[EXERCISE]: Once you find the line with "match show_float f, show_floats l' with" in the entries below, return exactly every line from it through the line with "the last colon. *)".

[MATERIALS PROVIDED]:
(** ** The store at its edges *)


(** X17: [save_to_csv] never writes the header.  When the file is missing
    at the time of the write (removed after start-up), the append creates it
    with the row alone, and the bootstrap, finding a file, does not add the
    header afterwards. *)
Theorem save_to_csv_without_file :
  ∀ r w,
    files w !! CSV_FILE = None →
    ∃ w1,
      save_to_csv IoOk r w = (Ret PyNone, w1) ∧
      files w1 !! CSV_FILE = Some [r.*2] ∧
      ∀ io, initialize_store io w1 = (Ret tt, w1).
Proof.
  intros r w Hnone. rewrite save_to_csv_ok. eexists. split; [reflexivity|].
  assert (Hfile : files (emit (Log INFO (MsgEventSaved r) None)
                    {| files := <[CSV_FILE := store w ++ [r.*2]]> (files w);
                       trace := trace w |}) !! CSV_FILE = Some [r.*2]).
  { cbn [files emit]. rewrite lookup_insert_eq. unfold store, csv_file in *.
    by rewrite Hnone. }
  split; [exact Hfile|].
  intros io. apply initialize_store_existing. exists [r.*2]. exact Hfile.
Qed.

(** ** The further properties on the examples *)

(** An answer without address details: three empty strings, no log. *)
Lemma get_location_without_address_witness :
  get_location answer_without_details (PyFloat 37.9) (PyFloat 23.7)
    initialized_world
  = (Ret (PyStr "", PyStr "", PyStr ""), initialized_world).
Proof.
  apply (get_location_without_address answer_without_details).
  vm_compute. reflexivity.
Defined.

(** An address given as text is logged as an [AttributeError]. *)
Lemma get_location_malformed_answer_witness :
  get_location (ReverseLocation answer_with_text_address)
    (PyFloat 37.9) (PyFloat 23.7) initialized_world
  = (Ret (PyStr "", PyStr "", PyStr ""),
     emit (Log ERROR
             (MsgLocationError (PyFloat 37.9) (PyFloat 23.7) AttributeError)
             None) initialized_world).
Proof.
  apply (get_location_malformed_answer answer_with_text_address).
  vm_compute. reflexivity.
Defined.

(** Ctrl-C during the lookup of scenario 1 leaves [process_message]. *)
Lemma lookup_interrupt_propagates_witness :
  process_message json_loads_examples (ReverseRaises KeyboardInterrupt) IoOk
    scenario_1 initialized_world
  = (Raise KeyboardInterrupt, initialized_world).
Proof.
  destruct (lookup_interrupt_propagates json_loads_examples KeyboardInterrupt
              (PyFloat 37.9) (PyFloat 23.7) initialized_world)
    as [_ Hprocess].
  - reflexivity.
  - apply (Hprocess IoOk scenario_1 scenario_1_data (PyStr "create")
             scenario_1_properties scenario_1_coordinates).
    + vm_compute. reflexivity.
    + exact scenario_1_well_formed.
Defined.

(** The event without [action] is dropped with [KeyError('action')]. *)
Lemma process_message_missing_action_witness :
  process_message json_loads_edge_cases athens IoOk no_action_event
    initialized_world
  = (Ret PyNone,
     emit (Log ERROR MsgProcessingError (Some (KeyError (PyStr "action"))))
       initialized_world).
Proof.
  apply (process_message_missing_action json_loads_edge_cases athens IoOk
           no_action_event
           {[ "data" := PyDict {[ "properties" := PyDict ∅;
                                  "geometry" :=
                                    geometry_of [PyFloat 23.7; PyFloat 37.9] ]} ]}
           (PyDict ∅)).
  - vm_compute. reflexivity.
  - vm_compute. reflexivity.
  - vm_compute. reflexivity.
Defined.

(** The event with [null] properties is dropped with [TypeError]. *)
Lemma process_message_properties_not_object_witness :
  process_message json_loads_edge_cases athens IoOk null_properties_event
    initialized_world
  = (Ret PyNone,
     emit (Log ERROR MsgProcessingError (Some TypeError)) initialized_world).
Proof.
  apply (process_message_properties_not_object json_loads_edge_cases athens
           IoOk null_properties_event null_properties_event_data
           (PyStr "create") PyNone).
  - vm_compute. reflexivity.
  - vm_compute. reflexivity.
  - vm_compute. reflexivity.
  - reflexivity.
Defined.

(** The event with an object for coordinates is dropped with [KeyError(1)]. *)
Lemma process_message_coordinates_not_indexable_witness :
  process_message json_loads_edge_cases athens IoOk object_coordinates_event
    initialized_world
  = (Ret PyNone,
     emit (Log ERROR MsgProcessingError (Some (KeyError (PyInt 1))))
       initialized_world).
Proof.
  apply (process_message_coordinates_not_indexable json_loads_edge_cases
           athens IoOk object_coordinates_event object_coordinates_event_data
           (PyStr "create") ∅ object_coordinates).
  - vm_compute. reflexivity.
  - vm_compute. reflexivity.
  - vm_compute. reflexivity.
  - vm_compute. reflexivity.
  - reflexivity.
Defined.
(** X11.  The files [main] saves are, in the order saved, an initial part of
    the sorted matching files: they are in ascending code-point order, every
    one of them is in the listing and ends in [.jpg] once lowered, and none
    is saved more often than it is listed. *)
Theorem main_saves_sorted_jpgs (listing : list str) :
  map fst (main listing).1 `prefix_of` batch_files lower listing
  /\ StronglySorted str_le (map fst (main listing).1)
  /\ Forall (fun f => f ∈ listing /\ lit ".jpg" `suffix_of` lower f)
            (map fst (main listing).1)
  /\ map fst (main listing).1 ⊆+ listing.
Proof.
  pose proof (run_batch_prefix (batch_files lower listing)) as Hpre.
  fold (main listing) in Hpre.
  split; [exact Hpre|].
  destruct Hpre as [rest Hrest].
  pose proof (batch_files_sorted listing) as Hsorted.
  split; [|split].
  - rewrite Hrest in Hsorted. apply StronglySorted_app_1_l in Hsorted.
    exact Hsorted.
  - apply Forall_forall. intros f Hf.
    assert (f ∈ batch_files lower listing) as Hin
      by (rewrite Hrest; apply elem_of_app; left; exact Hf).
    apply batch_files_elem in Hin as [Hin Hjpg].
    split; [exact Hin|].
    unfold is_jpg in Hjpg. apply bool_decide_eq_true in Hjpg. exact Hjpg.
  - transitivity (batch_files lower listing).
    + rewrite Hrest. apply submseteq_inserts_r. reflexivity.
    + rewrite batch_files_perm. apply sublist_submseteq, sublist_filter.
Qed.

==

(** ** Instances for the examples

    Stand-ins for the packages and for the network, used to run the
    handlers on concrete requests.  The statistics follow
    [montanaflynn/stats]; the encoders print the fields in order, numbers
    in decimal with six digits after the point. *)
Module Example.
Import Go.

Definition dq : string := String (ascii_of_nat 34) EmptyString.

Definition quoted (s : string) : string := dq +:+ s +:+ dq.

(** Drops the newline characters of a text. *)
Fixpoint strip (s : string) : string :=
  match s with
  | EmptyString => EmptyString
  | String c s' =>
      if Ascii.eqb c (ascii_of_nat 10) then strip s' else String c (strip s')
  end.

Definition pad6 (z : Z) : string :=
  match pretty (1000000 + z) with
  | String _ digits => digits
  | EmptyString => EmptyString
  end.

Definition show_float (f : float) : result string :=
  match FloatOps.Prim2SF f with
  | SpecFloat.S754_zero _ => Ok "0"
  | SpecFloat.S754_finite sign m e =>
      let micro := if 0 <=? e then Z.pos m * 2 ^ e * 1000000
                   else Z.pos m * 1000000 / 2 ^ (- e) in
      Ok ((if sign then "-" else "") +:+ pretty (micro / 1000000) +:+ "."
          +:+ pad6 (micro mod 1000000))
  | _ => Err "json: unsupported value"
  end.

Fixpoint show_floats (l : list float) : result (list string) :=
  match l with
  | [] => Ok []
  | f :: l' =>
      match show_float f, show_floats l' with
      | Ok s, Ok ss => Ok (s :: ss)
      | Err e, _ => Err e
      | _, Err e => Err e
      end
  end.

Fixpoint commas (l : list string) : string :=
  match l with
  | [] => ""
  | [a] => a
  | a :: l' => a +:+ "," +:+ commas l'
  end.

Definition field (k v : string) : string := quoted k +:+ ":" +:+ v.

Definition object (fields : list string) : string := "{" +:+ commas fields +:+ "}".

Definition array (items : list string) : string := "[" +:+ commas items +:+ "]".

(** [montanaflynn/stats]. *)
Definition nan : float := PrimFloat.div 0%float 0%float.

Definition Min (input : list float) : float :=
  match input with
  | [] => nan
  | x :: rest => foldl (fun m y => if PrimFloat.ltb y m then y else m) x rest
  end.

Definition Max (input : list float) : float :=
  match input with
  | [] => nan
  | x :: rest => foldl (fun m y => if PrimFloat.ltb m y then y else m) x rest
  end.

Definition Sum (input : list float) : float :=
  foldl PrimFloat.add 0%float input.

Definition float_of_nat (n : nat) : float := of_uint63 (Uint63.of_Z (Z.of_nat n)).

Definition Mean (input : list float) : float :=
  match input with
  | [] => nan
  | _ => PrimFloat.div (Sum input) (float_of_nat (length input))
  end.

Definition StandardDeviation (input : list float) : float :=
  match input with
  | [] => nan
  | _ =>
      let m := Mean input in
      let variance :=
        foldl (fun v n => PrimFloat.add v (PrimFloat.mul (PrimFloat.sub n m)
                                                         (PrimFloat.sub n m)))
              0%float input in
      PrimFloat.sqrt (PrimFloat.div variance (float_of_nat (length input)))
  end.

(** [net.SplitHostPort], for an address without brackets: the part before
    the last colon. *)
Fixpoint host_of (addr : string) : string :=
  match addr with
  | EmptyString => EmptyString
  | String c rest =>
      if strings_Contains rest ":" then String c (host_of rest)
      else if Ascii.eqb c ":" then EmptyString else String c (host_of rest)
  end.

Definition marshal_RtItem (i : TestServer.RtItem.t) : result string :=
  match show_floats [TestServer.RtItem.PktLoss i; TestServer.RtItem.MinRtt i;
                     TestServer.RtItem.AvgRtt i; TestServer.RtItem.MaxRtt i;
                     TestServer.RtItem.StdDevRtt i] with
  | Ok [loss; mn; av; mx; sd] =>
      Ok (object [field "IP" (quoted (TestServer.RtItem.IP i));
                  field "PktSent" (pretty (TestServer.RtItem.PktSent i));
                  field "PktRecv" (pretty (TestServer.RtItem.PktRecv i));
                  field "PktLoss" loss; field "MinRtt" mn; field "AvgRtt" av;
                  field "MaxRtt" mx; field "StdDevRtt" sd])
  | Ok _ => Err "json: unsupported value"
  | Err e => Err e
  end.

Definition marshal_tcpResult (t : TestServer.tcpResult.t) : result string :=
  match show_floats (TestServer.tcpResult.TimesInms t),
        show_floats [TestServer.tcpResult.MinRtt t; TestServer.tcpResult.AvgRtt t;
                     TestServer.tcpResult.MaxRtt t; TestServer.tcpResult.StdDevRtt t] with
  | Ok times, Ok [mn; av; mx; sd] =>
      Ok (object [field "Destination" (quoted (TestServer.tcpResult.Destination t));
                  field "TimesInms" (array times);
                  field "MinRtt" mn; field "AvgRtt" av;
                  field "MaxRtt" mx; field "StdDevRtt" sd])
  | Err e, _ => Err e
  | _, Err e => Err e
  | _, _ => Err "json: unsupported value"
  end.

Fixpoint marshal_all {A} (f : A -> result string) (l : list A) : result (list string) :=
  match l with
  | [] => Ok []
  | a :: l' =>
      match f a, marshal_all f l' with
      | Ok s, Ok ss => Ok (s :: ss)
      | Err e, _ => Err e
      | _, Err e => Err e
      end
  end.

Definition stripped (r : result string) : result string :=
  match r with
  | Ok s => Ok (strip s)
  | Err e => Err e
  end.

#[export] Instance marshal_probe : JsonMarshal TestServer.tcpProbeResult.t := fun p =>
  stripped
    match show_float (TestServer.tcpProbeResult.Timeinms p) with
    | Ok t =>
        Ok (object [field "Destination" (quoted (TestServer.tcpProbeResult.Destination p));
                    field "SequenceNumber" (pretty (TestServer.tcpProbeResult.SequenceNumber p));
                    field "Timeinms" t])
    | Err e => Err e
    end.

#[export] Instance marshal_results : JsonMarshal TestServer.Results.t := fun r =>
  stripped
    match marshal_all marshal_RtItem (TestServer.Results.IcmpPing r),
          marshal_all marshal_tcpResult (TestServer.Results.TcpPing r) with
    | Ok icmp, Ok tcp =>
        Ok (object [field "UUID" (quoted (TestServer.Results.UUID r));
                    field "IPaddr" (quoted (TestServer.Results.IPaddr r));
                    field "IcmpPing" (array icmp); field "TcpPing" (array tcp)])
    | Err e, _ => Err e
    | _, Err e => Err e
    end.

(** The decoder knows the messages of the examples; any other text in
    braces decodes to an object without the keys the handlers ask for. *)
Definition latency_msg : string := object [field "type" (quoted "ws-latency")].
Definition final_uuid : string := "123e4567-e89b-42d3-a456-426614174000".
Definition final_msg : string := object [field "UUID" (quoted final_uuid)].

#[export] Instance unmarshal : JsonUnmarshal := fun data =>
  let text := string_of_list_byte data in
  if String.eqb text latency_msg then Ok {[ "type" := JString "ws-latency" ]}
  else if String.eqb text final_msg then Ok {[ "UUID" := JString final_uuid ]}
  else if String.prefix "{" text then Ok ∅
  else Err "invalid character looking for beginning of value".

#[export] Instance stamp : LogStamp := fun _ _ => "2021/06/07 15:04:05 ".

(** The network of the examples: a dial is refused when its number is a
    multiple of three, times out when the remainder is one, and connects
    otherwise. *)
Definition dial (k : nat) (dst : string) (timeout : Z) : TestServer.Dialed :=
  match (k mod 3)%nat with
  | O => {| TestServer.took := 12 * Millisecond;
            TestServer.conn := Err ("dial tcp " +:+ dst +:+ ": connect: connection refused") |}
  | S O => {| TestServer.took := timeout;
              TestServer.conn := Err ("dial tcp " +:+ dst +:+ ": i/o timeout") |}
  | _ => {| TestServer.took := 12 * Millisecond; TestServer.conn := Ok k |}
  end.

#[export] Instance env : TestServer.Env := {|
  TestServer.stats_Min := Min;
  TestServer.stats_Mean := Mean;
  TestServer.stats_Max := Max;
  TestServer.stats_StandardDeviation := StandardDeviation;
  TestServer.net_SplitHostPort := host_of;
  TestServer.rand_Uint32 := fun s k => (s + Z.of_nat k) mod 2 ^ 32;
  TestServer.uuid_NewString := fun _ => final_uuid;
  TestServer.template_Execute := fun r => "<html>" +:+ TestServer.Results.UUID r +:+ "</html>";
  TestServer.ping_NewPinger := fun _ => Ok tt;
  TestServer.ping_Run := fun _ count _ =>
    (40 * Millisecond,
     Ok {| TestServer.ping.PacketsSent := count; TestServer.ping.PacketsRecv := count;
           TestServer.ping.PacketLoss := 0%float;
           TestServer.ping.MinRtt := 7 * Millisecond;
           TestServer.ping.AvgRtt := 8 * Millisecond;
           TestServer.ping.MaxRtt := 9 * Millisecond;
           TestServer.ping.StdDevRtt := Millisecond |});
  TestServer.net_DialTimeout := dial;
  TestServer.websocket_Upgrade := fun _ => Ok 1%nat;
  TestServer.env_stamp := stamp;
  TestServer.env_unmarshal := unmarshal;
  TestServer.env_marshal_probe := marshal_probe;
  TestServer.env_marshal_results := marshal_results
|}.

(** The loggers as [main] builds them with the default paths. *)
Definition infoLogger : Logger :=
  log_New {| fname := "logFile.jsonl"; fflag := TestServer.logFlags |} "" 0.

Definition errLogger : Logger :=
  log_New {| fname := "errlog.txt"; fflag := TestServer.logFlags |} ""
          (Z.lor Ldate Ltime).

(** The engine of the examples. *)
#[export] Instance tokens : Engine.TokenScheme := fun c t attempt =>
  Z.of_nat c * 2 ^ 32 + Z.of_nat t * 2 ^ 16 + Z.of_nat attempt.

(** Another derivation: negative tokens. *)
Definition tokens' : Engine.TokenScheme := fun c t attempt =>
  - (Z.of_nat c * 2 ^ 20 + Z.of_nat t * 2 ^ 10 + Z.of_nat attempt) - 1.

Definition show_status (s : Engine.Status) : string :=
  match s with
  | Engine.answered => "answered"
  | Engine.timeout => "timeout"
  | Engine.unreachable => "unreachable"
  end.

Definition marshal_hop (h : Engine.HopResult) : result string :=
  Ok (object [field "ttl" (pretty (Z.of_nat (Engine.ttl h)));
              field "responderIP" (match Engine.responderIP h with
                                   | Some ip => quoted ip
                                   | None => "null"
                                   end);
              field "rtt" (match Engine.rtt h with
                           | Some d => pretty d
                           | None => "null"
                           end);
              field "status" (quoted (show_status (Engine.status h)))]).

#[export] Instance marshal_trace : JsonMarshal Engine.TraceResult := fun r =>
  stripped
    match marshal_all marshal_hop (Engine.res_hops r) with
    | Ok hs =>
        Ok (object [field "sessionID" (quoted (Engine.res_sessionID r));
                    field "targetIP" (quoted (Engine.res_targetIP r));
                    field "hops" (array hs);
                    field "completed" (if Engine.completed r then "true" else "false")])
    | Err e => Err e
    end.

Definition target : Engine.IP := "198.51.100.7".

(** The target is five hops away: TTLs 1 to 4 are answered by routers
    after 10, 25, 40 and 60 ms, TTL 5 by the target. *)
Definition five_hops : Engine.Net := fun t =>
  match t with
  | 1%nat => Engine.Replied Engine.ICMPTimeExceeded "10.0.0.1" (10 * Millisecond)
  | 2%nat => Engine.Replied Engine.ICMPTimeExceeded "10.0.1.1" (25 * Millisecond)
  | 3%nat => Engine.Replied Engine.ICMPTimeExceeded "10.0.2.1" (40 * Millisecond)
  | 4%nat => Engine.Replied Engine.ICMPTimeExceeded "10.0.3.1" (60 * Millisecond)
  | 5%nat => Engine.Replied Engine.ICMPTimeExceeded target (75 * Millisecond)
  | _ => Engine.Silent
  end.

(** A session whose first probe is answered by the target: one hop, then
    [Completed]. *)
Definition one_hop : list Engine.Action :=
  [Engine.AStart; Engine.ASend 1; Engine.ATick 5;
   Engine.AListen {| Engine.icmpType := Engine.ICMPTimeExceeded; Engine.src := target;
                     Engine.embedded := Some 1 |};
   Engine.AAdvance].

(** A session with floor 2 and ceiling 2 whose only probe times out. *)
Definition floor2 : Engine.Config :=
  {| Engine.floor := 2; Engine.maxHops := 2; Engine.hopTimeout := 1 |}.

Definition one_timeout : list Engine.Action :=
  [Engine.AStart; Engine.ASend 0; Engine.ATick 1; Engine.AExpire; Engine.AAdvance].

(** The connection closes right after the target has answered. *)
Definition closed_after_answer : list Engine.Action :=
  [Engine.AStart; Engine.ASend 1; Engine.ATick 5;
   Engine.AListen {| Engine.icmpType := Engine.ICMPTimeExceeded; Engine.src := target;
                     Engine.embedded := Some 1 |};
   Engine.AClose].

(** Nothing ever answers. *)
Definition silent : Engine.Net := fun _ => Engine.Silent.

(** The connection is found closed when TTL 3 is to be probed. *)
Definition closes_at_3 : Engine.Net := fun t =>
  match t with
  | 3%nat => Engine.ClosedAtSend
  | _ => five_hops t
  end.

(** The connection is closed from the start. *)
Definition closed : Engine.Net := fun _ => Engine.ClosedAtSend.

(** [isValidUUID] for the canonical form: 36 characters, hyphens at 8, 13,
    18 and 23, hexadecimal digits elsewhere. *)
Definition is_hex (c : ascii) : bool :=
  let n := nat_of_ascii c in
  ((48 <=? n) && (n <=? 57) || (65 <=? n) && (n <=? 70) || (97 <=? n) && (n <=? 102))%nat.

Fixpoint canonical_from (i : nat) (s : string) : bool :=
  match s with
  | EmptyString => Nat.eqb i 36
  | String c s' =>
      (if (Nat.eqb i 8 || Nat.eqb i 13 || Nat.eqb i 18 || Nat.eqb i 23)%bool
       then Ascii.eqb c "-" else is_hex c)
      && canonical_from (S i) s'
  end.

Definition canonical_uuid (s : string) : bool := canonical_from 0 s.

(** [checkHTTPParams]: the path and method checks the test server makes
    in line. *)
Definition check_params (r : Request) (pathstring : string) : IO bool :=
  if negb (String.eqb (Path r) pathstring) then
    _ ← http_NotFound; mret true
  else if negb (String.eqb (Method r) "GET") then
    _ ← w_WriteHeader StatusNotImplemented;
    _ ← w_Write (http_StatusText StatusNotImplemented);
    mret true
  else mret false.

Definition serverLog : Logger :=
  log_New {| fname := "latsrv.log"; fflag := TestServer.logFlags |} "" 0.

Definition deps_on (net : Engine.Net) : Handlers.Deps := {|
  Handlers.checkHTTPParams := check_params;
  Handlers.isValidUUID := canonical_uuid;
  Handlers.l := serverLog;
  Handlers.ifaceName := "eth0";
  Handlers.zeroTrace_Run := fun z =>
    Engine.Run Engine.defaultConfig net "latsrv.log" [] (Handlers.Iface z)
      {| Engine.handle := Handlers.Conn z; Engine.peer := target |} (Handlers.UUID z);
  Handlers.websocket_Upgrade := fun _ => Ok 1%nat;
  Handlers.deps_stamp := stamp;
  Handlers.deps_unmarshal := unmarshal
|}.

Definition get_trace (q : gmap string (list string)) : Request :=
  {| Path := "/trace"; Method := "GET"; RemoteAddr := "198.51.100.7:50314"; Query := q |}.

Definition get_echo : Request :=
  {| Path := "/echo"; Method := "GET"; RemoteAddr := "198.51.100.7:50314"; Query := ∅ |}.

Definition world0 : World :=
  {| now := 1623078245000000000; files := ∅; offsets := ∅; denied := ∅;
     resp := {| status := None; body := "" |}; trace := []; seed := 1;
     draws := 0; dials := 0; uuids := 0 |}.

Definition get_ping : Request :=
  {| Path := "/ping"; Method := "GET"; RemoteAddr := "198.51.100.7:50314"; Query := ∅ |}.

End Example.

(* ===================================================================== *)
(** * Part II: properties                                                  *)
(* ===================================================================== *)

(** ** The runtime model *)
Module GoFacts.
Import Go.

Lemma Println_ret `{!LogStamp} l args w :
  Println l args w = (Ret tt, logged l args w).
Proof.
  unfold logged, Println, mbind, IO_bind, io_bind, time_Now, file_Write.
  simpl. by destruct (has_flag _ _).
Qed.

[RESPONSE BOX]:
      match show_float f, show_floats l' with
      | Ok s, Ok ss => Ok (s :: ss)
      | Err e, _ => Err e
      | _, Err e => Err e
      end
  end.

Fixpoint commas (l : list string) : string :=
  match l with
  | [] => ""
  | [a] => a
  | a :: l' => a +:+ "," +:+ commas l'
  end.

Definition field (k v : string) : string := quoted k +:+ ":" +:+ v.

Definition object (fields : list string) : string := "{" +:+ commas fields +:+ "}".

Definition array (items : list string) : string := "[" +:+ commas items +:+ "]".

(** [montanaflynn/stats]. *)
Definition nan : float := PrimFloat.div 0%float 0%float.

Definition Min (input : list float) : float :=
  match input with
  | [] => nan
  | x :: rest => foldl (fun m y => if PrimFloat.ltb y m then y else m) x rest
  end.

Definition Max (input : list float) : float :=
  match input with
  | [] => nan
  | x :: rest => foldl (fun m y => if PrimFloat.ltb m y then y else m) x rest
  end.

Definition Sum (input : list float) : float :=
  foldl PrimFloat.add 0%float input.

Definition float_of_nat (n : nat) : float := of_uint63 (Uint63.of_Z (Z.of_nat n)).

Definition Mean (input : list float) : float :=
  match input with
  | [] => nan
  | _ => PrimFloat.div (Sum input) (float_of_nat (length input))
  end.

Definition StandardDeviation (input : list float) : float :=
  match input with
  | [] => nan
  | _ =>
      let m := Mean input in
      let variance :=
        foldl (fun v n => PrimFloat.add v (PrimFloat.mul (PrimFloat.sub n m)
                                                         (PrimFloat.sub n m)))
              0%float input in
      PrimFloat.sqrt (PrimFloat.div variance (float_of_nat (length input)))
  end.

(** [net.SplitHostPort], for an address without brackets: the part before
    the last colon. *)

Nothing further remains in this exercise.